## EXERCISE DIRECTIONS
Exactly as they appear below, repeat the lines from the one with "match s' with" through the one with "Proof. done. Qed.", and no others.

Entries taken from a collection

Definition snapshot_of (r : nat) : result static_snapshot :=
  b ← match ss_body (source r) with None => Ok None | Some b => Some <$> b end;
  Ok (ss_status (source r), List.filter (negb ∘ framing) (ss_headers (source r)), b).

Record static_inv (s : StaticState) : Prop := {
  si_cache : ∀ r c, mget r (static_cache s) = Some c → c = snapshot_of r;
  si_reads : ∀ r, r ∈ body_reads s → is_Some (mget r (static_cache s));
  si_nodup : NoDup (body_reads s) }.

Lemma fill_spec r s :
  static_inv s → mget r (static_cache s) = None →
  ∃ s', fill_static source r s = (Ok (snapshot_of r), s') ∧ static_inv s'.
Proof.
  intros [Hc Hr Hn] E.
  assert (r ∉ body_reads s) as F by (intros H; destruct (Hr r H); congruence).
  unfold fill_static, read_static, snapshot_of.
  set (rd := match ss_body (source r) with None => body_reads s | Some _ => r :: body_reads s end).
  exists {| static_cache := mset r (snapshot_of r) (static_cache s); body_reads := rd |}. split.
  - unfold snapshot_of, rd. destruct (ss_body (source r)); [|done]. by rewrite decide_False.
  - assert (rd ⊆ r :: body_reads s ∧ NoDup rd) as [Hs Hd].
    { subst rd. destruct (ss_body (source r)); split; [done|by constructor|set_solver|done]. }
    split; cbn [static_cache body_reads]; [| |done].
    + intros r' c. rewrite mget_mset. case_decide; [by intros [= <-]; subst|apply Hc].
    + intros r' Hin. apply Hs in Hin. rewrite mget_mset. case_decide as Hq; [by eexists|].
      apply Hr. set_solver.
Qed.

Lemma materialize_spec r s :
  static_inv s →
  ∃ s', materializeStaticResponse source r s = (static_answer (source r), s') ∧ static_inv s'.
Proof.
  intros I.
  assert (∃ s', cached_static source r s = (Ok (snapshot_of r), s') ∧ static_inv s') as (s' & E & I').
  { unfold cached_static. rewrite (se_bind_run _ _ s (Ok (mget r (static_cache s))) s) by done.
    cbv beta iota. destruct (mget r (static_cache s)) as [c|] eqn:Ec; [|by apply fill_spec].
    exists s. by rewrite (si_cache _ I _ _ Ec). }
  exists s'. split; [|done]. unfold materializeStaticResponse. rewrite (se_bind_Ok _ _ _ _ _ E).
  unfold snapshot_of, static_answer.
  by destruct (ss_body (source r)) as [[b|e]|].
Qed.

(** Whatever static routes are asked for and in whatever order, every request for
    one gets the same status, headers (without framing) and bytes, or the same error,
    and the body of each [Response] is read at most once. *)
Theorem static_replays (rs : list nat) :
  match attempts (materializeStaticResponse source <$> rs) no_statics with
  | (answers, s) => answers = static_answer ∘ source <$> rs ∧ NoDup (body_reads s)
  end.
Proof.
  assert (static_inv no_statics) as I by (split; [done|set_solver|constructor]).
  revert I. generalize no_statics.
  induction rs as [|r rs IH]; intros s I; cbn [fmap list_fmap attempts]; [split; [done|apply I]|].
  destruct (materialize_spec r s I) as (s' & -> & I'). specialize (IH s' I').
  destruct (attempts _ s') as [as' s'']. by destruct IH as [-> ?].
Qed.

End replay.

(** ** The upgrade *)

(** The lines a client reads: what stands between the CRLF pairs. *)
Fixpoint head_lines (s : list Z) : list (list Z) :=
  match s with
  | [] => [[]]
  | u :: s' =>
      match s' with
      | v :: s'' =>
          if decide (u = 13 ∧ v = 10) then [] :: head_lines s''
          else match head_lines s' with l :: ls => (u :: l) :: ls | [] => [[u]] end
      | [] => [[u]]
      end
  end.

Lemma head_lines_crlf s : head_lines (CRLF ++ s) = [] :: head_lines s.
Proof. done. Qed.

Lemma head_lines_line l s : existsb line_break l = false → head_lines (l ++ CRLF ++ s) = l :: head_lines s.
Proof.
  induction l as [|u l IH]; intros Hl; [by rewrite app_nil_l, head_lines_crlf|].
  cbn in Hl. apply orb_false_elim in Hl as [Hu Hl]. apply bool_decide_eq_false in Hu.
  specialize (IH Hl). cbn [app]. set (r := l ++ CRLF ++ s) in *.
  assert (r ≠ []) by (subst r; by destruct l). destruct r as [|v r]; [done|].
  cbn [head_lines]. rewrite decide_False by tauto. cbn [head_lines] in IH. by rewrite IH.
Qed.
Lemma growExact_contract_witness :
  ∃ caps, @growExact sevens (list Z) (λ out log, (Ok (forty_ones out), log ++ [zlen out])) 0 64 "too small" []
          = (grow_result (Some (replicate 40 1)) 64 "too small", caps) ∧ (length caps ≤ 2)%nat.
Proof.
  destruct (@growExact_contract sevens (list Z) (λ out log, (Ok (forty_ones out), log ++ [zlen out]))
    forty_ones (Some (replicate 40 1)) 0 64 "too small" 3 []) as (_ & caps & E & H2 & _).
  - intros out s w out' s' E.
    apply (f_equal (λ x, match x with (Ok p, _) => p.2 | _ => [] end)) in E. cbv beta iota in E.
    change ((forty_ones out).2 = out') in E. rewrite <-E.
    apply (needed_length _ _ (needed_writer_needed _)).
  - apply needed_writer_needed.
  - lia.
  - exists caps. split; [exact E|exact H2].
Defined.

## REPLY TO THE TASK
      match s' with
      | v :: s'' =>
          if decide (u = 13 ∧ v = 10) then [] :: head_lines s''
          else match head_lines s' with l :: ls => (u :: l) :: ls | [] => [[u]] end
      | [] => [[u]]
      end
  end.

Lemma head_lines_crlf s : head_lines (CRLF ++ s) = [] :: head_lines s.
Proof. done. Qed.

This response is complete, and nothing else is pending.